Task description:
Every line below that includes the word "mkEwmaState" needs to be copied.

Records for processing:
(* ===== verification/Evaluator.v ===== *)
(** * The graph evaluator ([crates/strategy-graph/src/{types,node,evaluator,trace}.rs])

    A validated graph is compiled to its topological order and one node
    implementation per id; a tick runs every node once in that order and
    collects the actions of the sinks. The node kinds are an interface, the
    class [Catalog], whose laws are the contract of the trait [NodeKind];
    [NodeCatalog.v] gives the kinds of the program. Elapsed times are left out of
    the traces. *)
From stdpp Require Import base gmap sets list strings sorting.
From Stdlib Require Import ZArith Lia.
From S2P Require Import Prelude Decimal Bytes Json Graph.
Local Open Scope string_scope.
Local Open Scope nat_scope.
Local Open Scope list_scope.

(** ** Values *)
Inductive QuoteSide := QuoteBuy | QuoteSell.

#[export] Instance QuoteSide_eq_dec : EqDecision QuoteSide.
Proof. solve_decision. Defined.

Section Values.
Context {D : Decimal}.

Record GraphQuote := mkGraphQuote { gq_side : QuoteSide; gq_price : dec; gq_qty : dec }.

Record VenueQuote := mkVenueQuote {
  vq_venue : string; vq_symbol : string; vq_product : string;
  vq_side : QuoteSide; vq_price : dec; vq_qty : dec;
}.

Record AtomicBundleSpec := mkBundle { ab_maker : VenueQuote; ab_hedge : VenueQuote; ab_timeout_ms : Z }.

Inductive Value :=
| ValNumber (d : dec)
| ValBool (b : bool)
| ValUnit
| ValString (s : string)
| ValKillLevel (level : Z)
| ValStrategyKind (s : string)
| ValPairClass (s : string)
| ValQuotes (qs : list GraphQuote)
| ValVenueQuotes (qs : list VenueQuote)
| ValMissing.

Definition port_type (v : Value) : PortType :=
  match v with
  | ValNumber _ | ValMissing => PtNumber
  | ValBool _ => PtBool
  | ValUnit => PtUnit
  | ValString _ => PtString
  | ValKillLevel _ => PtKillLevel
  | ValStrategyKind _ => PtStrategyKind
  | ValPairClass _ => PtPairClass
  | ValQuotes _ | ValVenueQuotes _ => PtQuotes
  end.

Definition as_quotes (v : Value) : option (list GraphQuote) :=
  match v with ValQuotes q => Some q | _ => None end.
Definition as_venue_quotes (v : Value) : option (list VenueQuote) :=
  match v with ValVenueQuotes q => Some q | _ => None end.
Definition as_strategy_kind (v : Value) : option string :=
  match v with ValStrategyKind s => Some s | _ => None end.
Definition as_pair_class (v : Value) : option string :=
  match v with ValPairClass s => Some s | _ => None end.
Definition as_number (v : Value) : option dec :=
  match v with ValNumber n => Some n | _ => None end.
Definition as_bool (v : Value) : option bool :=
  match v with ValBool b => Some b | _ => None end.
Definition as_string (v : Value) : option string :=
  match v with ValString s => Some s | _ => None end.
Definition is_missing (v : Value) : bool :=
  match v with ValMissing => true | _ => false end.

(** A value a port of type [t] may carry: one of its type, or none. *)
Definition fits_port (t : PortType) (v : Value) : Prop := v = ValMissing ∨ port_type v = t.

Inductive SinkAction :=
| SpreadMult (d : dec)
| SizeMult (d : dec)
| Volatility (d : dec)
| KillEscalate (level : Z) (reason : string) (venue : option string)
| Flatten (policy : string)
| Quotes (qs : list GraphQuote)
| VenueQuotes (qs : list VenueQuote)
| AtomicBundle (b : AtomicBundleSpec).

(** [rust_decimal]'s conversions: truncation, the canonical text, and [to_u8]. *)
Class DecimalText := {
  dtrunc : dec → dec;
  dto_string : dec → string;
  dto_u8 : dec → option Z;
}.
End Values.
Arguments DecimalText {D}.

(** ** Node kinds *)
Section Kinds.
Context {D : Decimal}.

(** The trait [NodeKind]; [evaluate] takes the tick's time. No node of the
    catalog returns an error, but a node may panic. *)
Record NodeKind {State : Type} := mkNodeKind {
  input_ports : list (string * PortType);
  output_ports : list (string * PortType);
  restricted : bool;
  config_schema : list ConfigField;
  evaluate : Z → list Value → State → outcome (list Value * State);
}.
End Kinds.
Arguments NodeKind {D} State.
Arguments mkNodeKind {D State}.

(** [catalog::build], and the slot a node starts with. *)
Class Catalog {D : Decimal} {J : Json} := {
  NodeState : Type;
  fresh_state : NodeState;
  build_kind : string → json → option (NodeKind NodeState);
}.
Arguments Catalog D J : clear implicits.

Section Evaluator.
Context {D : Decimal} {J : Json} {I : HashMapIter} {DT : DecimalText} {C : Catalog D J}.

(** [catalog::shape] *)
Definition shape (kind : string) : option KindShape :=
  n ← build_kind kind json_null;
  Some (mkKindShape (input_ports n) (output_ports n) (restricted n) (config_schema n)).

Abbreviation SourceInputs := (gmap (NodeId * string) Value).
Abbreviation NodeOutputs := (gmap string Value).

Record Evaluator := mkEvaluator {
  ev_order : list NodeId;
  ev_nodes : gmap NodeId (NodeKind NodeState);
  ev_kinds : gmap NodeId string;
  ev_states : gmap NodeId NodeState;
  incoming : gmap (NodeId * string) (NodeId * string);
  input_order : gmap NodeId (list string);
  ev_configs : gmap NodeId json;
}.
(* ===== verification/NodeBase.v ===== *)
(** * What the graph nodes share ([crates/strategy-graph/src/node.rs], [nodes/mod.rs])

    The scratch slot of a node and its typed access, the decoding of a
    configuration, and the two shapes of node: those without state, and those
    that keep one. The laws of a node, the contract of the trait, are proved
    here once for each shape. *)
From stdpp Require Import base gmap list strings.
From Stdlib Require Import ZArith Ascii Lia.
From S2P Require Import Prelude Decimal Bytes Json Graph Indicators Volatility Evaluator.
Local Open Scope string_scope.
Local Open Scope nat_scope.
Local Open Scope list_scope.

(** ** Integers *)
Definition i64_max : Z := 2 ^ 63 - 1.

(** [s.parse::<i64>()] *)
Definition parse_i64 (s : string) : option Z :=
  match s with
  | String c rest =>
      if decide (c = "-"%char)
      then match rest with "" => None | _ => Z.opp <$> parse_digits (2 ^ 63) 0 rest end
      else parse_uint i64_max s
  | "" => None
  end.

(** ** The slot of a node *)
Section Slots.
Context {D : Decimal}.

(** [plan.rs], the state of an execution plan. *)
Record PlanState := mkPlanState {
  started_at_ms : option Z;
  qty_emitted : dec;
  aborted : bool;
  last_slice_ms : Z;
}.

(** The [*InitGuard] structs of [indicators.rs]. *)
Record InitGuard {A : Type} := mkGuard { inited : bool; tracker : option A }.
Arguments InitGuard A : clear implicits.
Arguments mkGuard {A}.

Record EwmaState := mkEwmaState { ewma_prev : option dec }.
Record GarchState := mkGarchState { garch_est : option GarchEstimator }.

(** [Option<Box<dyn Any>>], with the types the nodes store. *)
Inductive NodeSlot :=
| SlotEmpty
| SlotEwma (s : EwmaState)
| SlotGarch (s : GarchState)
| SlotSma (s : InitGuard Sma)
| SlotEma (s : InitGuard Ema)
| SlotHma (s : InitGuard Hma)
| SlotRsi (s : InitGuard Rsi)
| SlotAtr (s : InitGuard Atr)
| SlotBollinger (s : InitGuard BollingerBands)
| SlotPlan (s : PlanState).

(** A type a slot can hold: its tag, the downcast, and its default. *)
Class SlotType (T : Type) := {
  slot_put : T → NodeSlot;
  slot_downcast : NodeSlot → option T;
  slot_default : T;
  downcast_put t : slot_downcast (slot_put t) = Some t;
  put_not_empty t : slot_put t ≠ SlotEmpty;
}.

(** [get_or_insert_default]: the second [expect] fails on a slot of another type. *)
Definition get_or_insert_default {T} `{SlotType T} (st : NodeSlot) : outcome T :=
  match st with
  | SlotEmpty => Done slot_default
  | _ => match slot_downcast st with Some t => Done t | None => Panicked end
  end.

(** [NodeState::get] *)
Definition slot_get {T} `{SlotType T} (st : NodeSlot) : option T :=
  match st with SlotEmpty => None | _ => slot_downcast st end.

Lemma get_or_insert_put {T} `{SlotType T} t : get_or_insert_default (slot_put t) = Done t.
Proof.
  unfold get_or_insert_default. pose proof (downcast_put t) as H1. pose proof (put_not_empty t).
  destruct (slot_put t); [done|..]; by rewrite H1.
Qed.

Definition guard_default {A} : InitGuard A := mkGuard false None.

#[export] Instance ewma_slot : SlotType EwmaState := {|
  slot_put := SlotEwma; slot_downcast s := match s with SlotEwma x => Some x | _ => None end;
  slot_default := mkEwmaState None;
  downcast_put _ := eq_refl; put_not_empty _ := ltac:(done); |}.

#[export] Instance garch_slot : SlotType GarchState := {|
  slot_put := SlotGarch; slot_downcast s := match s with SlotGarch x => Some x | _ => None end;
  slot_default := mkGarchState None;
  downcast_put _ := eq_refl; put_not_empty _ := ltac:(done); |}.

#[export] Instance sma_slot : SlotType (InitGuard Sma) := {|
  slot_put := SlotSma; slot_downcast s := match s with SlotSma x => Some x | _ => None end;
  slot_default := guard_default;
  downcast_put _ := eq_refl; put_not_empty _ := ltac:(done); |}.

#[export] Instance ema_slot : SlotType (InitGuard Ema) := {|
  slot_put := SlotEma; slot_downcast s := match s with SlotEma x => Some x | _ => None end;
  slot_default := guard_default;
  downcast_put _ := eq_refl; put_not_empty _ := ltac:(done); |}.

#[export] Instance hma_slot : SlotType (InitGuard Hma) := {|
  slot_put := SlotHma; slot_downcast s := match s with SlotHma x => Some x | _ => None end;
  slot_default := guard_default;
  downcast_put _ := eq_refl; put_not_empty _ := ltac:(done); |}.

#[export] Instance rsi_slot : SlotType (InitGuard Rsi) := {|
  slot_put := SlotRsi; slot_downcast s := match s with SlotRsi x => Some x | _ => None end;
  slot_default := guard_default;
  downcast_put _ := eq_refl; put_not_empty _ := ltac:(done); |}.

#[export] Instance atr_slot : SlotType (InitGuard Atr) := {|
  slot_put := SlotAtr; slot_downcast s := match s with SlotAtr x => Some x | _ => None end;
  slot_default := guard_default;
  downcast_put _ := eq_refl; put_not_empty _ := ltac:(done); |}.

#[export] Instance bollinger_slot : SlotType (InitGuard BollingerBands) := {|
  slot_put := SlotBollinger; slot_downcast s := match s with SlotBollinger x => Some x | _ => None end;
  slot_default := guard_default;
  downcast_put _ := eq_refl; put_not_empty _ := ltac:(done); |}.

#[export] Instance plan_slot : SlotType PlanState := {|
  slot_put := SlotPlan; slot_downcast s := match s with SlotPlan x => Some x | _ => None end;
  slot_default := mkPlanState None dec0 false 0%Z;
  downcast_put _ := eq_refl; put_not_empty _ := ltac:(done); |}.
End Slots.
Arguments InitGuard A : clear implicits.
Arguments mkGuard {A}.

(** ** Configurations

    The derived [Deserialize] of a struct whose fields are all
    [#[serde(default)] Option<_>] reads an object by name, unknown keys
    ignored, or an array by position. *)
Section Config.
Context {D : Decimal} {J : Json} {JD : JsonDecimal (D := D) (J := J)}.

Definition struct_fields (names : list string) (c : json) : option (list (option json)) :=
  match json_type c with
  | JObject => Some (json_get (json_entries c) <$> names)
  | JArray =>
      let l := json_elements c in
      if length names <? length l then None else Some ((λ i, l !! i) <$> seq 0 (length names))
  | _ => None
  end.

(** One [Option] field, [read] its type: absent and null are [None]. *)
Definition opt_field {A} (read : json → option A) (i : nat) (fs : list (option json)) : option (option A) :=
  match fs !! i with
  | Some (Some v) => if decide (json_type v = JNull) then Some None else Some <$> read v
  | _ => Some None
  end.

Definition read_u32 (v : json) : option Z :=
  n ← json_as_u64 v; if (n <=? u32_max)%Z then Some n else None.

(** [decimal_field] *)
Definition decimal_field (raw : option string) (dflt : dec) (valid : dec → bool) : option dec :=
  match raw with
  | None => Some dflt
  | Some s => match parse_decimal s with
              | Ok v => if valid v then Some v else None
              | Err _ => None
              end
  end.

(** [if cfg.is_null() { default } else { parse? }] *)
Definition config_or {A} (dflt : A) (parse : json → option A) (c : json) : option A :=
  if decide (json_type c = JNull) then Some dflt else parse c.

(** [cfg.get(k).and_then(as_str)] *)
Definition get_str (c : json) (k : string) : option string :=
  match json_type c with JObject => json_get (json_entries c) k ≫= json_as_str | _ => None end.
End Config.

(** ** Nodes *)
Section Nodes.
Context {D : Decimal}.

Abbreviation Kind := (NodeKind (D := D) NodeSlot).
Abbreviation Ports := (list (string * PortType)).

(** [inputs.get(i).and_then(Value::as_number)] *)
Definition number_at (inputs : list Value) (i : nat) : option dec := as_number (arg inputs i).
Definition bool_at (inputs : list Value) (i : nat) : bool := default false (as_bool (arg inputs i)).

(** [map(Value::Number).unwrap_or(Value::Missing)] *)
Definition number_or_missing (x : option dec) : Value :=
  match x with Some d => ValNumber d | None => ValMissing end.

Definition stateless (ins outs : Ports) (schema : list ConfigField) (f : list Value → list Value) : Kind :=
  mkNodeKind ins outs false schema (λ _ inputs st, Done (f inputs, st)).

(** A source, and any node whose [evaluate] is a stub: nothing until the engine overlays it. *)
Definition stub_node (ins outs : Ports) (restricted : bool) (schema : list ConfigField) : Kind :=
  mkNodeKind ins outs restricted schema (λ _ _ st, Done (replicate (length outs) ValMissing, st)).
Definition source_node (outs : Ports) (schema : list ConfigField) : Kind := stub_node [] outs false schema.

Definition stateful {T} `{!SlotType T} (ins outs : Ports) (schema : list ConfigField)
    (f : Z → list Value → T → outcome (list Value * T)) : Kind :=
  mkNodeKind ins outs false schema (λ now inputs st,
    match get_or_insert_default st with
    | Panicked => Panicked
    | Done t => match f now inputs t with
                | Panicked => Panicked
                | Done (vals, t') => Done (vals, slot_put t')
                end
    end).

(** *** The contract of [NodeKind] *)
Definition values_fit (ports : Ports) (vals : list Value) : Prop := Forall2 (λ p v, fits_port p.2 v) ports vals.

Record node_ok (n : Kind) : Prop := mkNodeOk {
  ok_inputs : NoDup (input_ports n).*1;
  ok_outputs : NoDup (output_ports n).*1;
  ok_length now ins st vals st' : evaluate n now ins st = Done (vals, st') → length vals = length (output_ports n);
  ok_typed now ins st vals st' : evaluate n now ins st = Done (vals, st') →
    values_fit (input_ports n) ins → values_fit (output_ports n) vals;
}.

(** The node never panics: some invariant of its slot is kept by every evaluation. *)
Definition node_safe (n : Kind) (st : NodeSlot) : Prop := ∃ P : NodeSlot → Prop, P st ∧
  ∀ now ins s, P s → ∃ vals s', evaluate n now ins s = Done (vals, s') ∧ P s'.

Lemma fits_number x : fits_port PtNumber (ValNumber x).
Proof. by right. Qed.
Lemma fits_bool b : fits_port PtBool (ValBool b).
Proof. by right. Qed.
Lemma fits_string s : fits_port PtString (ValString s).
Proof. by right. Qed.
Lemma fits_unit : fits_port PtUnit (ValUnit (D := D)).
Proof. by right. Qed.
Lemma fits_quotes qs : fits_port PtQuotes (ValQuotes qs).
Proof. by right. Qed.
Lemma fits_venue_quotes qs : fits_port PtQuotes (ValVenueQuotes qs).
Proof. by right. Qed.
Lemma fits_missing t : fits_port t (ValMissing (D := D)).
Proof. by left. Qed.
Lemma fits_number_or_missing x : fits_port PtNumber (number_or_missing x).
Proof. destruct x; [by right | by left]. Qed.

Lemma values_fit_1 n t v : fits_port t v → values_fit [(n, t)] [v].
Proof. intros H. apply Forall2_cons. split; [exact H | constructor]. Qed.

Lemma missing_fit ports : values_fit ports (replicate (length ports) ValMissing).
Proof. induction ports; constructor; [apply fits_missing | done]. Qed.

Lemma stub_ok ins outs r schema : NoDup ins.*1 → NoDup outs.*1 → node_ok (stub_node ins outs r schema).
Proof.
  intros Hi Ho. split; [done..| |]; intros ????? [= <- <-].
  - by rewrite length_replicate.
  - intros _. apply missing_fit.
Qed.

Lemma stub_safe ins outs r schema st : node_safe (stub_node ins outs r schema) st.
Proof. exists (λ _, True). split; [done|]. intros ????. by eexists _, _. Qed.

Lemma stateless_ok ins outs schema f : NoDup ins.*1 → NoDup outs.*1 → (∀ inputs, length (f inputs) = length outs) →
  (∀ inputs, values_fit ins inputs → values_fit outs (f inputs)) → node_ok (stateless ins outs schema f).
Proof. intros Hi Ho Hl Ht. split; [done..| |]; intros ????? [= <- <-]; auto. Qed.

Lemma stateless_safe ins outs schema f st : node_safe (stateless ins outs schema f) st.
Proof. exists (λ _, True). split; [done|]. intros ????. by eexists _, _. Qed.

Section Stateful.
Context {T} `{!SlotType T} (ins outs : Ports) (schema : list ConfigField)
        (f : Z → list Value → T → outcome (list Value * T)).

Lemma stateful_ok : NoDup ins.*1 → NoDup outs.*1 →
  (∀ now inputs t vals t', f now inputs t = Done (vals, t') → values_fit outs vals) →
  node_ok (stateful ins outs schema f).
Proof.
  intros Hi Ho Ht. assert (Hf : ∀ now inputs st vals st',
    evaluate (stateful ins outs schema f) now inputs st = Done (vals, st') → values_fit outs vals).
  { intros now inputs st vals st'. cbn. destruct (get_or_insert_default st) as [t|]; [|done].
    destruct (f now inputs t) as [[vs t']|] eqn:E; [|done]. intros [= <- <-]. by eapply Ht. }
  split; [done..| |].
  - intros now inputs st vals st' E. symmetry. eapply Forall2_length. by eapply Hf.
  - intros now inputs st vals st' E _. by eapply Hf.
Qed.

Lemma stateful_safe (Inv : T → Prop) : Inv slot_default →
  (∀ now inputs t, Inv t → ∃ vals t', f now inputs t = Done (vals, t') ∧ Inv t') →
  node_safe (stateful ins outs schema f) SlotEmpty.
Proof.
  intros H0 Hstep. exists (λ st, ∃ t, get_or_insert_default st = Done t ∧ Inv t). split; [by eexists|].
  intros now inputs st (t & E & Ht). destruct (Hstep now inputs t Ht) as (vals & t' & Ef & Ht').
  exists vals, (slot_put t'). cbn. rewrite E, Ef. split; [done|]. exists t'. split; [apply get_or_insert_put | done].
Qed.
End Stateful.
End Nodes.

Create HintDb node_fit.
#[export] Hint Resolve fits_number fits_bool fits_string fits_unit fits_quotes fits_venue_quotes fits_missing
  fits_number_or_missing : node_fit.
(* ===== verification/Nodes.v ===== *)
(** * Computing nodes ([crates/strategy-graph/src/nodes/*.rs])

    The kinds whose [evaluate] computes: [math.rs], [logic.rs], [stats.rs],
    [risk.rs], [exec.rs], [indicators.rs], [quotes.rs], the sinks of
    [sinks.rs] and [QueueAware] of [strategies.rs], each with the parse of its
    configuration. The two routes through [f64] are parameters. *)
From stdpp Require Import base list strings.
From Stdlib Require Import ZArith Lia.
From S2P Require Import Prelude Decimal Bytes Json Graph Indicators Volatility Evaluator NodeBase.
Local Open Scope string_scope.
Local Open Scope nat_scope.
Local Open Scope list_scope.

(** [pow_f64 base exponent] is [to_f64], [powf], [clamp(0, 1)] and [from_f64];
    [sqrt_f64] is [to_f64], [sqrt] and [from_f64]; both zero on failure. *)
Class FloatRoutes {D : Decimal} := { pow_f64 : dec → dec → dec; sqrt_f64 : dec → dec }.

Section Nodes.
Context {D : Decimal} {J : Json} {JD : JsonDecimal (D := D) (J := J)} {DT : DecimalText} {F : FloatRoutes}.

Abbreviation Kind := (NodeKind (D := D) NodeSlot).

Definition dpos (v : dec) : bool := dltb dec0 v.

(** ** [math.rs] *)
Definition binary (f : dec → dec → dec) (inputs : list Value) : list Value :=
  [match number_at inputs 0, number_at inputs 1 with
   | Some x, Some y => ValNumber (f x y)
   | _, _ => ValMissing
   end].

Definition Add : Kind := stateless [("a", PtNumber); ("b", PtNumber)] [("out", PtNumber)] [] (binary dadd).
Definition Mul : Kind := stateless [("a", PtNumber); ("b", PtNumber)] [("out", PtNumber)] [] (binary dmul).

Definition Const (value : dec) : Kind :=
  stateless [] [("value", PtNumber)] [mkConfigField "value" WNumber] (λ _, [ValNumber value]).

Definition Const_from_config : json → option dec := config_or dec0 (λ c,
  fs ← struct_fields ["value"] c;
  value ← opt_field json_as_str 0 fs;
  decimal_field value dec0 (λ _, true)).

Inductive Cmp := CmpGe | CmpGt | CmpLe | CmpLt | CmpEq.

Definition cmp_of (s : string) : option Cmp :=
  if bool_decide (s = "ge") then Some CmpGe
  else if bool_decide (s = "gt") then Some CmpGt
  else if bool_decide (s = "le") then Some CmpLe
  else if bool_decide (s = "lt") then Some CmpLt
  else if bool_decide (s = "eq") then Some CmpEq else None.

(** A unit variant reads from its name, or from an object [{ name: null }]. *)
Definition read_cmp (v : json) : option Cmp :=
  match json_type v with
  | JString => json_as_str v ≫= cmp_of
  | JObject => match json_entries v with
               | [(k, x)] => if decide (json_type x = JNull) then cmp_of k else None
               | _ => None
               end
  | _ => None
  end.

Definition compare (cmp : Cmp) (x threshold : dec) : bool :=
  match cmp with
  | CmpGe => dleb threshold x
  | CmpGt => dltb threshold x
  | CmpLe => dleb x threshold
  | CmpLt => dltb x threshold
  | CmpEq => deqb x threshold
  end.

Answer box:
Record EwmaState := mkEwmaState { ewma_prev : option dec }.
  slot_default := mkEwmaState None;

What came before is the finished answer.